Supplied material:
(** * Strawberry synthetic dataset scripts: mask/annotation consistency checks

    A shallow embedding of the checking scripts under [Scripts/]:

    - [comprehensive_check.py]  (the mask scanner and the five verifications),
    - [test_dataset_functions.py] ([find_matching_pairs]),
    - [visualize_sample.py]     (the instance-id map of the second encoding),
    - [verify_incremental_metadata.py] (the metadata shard reconciler),
    - [split_dataset.py] / [verify_split.py] (the archive splitter and joiner).

    Python dictionaries are finite maps ([gmap]) together with the list of
    their keys in insertion order, which is what Python iterates over; the
    text printed by the scripts is kept as structured events and report
    fields; an uncaught Python exception is an explicit outcome. *)

From Stdlib Require Import ZArith List Ascii String Floats Lia DecimalString DecimalNat.
From stdpp Require Import gmap strings list fin_maps sorting.
From Equations Require Import Equations.

Open Scope string_scope.
Open Scope list_scope.
Open Scope Z_scope.

(** ** Python dictionaries: a finite map and the insertion order of its keys *)

Module PyDict.

Section Dict.
Context {K V : Type} `{Countable K}.

Record dict := Dict { d_map : gmap K V; d_keys : list K }.

Definition empty : dict := Dict ∅ [].

(** [d[k]], as an option ([None] is Python's [KeyError]). *)
Definition get (k : K) (d : dict) : option V := d_map d !! k.

(** [k in d] *)
Definition mem (k : K) (d : dict) : bool := bool_decide (is_Some (d_map d !! k)).

(** [d[k] = v]: a new key goes to the end of the iteration order, an
    existing key keeps its place. *)
Definition set (k : K) (v : V) (d : dict) : dict :=
  Dict (<[k := v]> (d_map d))
       (if mem k d then d_keys d else d_keys d ++ [k]).

(** [len(d)] *)
Definition len (d : dict) : nat := size (d_map d).

(** [list(d.keys())] and [list(d.items())] *)
Definition keys (d : dict) : list K := d_keys d.
Definition items (d : dict) : list (K * V) :=
  omap (fun k => pair k <$> d_map d !! k) (d_keys d).

(** [{k: v for (k, v) in l}]: later bindings overwrite earlier ones. *)
Definition of_list (l : list (K * V)) : dict :=
  fold_left (fun d kv => set kv.1 kv.2 d) l empty.

(** The invariant every dictionary built from [empty] by [set] satisfies. *)
Definition wf (d : dict) : Prop :=
  NoDup (d_keys d) ∧ ∀ k, k ∈ d_keys d ↔ is_Some (d_map d !! k).
End Dict.

Arguments dict K V {_ _}.

End PyDict.

Abbreviation dict := PyDict.dict.
Abbreviation d_map := PyDict.d_map.
Abbreviation d_keys := PyDict.d_keys.

(** ** The annotation records of [annotations.json]

    Only the fields the checks read are kept ([bbox] and
    [segmentation_color] are never read by them). *)

Module Coco.

Record annotation := Annotation {
  image_id : Z;
  instance_id : Z;
  category_id : Z;
  area : Z;
  parent_id : Z
}.

#[export] Instance annotation_eq_dec : EqDecision annotation.
Proof. solve_decision. Defined.

End Coco.

(** ** [comprehensive_check.py] *)

Module ComprehensiveCheck.
Import Coco.

(** A mask pixel as OpenCV returns it: the three 8-bit channels in the
    order [(b, g, r)].  Channel values are integers; [uint8] says they are
    in range. *)
Definition pixel : Type := Z * Z * Z.
Definition uint8 (v : Z) : Prop := 0 <= v < 256.
Definition pixel_ok (p : pixel) : Prop :=
  let '(b, g, r) := p in uint8 b ∧ uint8 g ∧ uint8 r.

(** [(obj_type, obj_id)], with [obj_type] one of the four strings of the
    script. *)
Definition object_key : Type := string * Z.

(** The mask array: [shape[0]] rows, [shape[1]] columns, [mask[y, x]]. *)
Record mask := Mask { rows : nat; cols : nat; at_ : nat -> nat -> pixel }.

Definition mask_of_rows (w : nat) (l : list (list pixel)) : mask :=
  Mask (length l) w (fun y x => nth x (nth y l []) (0, 0, 0)).

(** What the scan prints while it runs (lines 58 and 67). *)
Inductive scan_event :=
| InvalidCategory (b : Z) (x y : nat)
| BijectionViolation (color : pixel) (bound seen : object_key).

(** Lines 51-59: the category channel selects the type and the id channel.
    [None] is the [else] branch (invalid category). *)
Definition decode (b g r : Z) : option object_key :=
  if b =? 3 then Some ("peduncle", g)
  else if (b =? 0) || (b =? 1) || (b =? 2)
  then Some (nth (Z.to_nat b) ["ripe"; "unripe"; "half_ripe"] "", r)
  else None.

Inductive decoded :=
| Background
| Object (k : object_key)
| Fault (b : Z).

(** Lines 45-59 for one pixel. *)
Definition decode_pixel (p : pixel) : decoded :=
  let '(b, g, r) := p in
  if (b =? 0) && (g =? 0) && (r =? 0) then Background
  else match decode b g r with
       | Some k => Object k
       | None => Fault b
       end.

Record scan_state := ScanState {
  color_map : dict pixel object_key;
  object_pixels : dict object_key nat;
  printed : list scan_event
}.

Definition scan_init : scan_state := ScanState PyDict.empty PyDict.empty [].

(** One iteration of the inner loop body (lines 43-67) at column [x] of
    row [y]. *)
Definition scan_step (st : scan_state) (v : nat * nat * pixel) : scan_state :=
  let '(y, x, p) := v in
  match decode_pixel p with
  | Background => st
  | Fault b =>
      ScanState (color_map st) (object_pixels st)
                (printed st ++ [InvalidCategory b x y])
  | Object object_key =>
      let count := default 0%nat (PyDict.get object_key (object_pixels st)) in
      let object_pixels' := PyDict.set object_key (S count) (object_pixels st) in
      match PyDict.get p (color_map st) with
      | None =>
          ScanState (PyDict.set p object_key (color_map st)) object_pixels'
                    (printed st)
      | Some bound =>
          if decide (bound = object_key)
          then ScanState (color_map st) object_pixels' (printed st)
          else ScanState (color_map st) object_pixels'
                         (printed st ++ [BijectionViolation p bound object_key])
      end
  end.

(** The pixels in the order of the two nested [for] loops (lines 41-43). *)
Definition visits (m : mask) : list (nat * nat * pixel) :=
  flat_map (fun y => map (fun x => (y, x, at_ m y x)) (seq 0 (cols m)))
           (seq 0 (rows m)).

Definition scan_from (st : scan_state) (vs : list (nat * nat * pixel)) : scan_state :=
  fold_left scan_step vs st.

Definition scan (m : mask) : scan_state := scan_from scan_init (visits m).

(** Python's [l[i]] with an integer index: negative indices count from the
    end, [None] is [IndexError]. *)
Definition py_index {A} (l : list A) (i : Z) : option A :=
  if 0 <=? i then l !! Z.to_nat i
  else if - Z.of_nat (length l) <=? i then l !! Z.to_nat (Z.of_nat (length l) + i)
  else None.

(** Line 25: [anns = [a for a in coco["annotations"] if a["image_id"] == sample_id]] *)
Definition anns_of (annotations : list annotation) (sample_id : Z) : list annotation :=
  filter (fun a => image_id a = sample_id) annotations.

(** *** Verification 1, after the scan (lines 69-76) *)

Inductive bijection_line :=
| BijectionConfirmed
| BijectionBroken (n_colors n_objects : nat).

Definition bijection_check (st : scan_state) : bool :=
  bool_decide (PyDict.len (color_map st) = PyDict.len (object_pixels st)).

Definition bijection_report (st : scan_state) : bijection_line :=
  if bijection_check st then BijectionConfirmed
  else BijectionBroken (PyDict.len (color_map st)) (PyDict.len (object_pixels st)).

(** *** Verification 2 (lines 92-93 and the summary entry of line 233) *)

Definition is_strawberry_type (t : string) : bool :=
  bool_decide (t ∈ ["ripe"; "unripe"; "half_ripe"]).

Definition strawberry_colors (st : scan_state) : list pixel :=
  fst <$> filter (fun ck => is_strawberry_type (fst (snd ck)) = true)
                 (PyDict.items (color_map st)).

Definition peduncle_colors (st : scan_state) : list pixel :=
  fst <$> filter (fun ck => fst (snd ck) = "peduncle") (PyDict.items (color_map st)).

(** [max(l)] and [min(l)] of a list of integers; [None] is the
    [ValueError] Python raises on an empty list. *)
Definition py_max (l : list Z) : option Z :=
  match l with [] => None | x :: l' => Some (fold_left Z.max l' x) end.
Definition py_min (l : list Z) : option Z :=
  match l with [] => None | x :: l' => Some (fold_left Z.min l' x) end.

Definition channel_separation (st : scan_state) : bool :=
  let g_vals := (fun c : pixel => snd (fst c)) <$> strawberry_colors st in
  let r_vals := (fun c : pixel => snd c) <$> peduncle_colors st in
  bool_decide (default 0 (py_max (if strawberry_colors st is [] then [0] else g_vals)) = 0)
  && bool_decide (default 0 (py_max (if peduncle_colors st is [] then [0] else r_vals)) = 0).

(** *** Verification 3: pairing by shared instance id (lines 122-143) *)

Definition by_instance (anns : list annotation) : dict Z (list annotation) :=
  fold_left (fun d ann =>
               PyDict.set (instance_id ann)
                          (default [] (PyDict.get (instance_id ann) d) ++ [ann]) d)
            anns PyDict.empty.

Definition is_strawberry_cat (c : Z) : bool := bool_decide (c ∈ [0; 1; 2]).

Record pairing_counts := PairingCounts {
  paired_count : nat;
  strawberry_only : nat;
  peduncle_only : nat
}.

Definition pairing_step (acc : pairing_counts) (entry : Z * list annotation)
  : pairing_counts :=
  let cats := category_id <$> snd entry in
  let has_strawberry := existsb is_strawberry_cat cats in
  let has_peduncle := bool_decide (3 ∈ cats) in
  if has_strawberry && has_peduncle
  then PairingCounts (S (paired_count acc)) (strawberry_only acc) (peduncle_only acc)
  else if has_strawberry
  then PairingCounts (paired_count acc) (S (strawberry_only acc)) (peduncle_only acc)
  else if has_peduncle
  then PairingCounts (paired_count acc) (strawberry_only acc) (S (peduncle_only acc))
  else acc.

Definition pairing (anns : list annotation) : pairing_counts :=
  fold_left pairing_step (PyDict.items (by_instance anns)) (PairingCounts 0 0 0).

(** *** Verification 4: pixel threshold (lines 157-192) *)

(** Lines 157-163.  [None] is the [IndexError] of line 162 on a category
    id that does not index the three strawberry names. *)
Definition json_object (ann : annotation) : option object_key :=
  if category_id ann =? 3 then Some ("peduncle", instance_id ann)
  else cat_name ← py_index ["ripe"; "unripe"; "half_ripe"] (category_id ann);
       Some (cat_name, instance_id ann).

Definition json_objects (anns : list annotation) : option (gset object_key) :=
  list_to_set <$> mapM json_object anns.

(** Lines 170-174: [(instance_id, category_id, area)] of every record below
    the threshold. *)
Definition violations (anns : list annotation) : list (Z * Z * Z) :=
  (fun ann => (instance_id ann, category_id ann, area ann))
    <$> filter (fun ann => area ann < 15) anns.

(** The summary entry ["Threshold Applied"] (line 234). *)
Definition threshold_applied (anns : list annotation) : bool :=
  bool_decide (length (violations anns) = 0%nat).

(** Lines 176-181: at most five violations are printed. *)
Definition violations_shown (anns : list annotation) : list (Z * Z * Z) :=
  take 5 (violations anns).

(** [sorted(l, key=lambda x: x[1])]: a stable sort by pixel count. *)
Fixpoint insert_by_count (x : object_key * nat) (l : list (object_key * nat))
  : list (object_key * nat) :=
  match l with
  | [] => [x]
  | y :: l' => if (snd x <=? snd y)%nat then x :: l else y :: insert_by_count x l'
  end.
Definition sorted_by_count (l : list (object_key * nat)) : list (object_key * nat) :=
  foldr insert_by_count [] l.

(** Lines 184-187: among the ten mask objects with the fewest pixels, those
    that are not in the annotation file. *)
Definition missing (st : scan_state) (json : gset object_key)
  : list (string * Z * nat) :=
  (fun kc => (fst (fst kc), snd (fst kc), snd kc))
    <$> filter (fun kc => fst kc ∉ json)
               (take 10 (sorted_by_count (PyDict.items (object_pixels st)))).

(** *** Verification 5: id offset (lines 201-221) *)

Definition all_ids (st : scan_state) : list Z :=
  snd <$> PyDict.keys (object_pixels st).

Definition has_zero (st : scan_state) : bool :=
  existsb (fun k : object_key => snd k =? 0) (PyDict.keys (object_pixels st)).

Definition zero_objs (st : scan_state) : list object_key :=
  filter (fun k : object_key => snd k = 0) (PyDict.keys (object_pixels st)).

Inductive id_range_line :=
| FoundIdZero
| IdsStartFromOne
| IdsStartFrom (min_id : Z).

Inductive id_zero_line :=
| CriticalIdZero (objs : list object_key)
| NoIdZero.

Record id_offset := IdOffset {
  min_id : Z;
  max_id : Z;
  range_line : id_range_line;
  zero_line : id_zero_line;
  id_offset_passed : bool
}.

(** [None] is the [ValueError] of [min(all_ids)] (line 202) on an empty
    list. *)
Definition id_offset_check (st : scan_state) : option id_offset :=
  min_id ← py_min (all_ids st);
  max_id ← py_max (all_ids st);
  Some (IdOffset min_id max_id
          (if min_id =? 0 then FoundIdZero
           else if min_id =? 1 then IdsStartFromOne
           else IdsStartFrom min_id)
          (if has_zero st then CriticalIdZero (zero_objs st) else NoIdZero)
          ((1 <=? min_id) && negb (has_zero st))).

(** *** The whole run *)

Inductive exn := IndexError | ValueError.

Record report := Report {
  scan_printed : list scan_event;
  unique_colors : nat;
  unique_objects : nat;
  bijection : bijection_line;
  pairs : pairing_counts;
  objects_in_json : nat;
  threshold_violations : list (Z * Z * Z);
  filtered_sample : list (string * Z * nat);
  ids : id_offset;
  checks : list (string * bool);
  all_passed : bool
}.

Inductive outcome :=
| Raised (e : exn)
| Finished (r : report).

(** Lines 230-236 *)
Definition summary_checks (st : scan_state) (anns : list annotation) (io : id_offset)
  : list (string * bool) :=
  [ ("RGB Encoding", bijection_check st);
    ("Bijection", bijection_check st);
    ("Channel Separation", channel_separation st);
    ("Threshold Applied", threshold_applied anns);
    ("ID Offset", id_offset_passed io) ].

Task item:
Output should match, line for line, the stretch of the material above from the line holding "(if mem k d" through the line holding "(** The invariant".

Output of the exercise:
       (if mem k d then d_keys d else d_keys d ++ [k]).

(** [len(d)] *)
Definition len (d : dict) : nat := size (d_map d).

(** [list(d.keys())] and [list(d.items())] *)
Definition keys (d : dict) : list K := d_keys d.
Definition items (d : dict) : list (K * V) :=
  omap (fun k => pair k <$> d_map d !! k) (d_keys d).

(** [{k: v for (k, v) in l}]: later bindings overwrite earlier ones. *)
Definition of_list (l : list (K * V)) : dict :=
  fold_left (fun d kv => set kv.1 kv.2 d) l empty.

(** The invariant every dictionary built from [empty] by [set] satisfies. *)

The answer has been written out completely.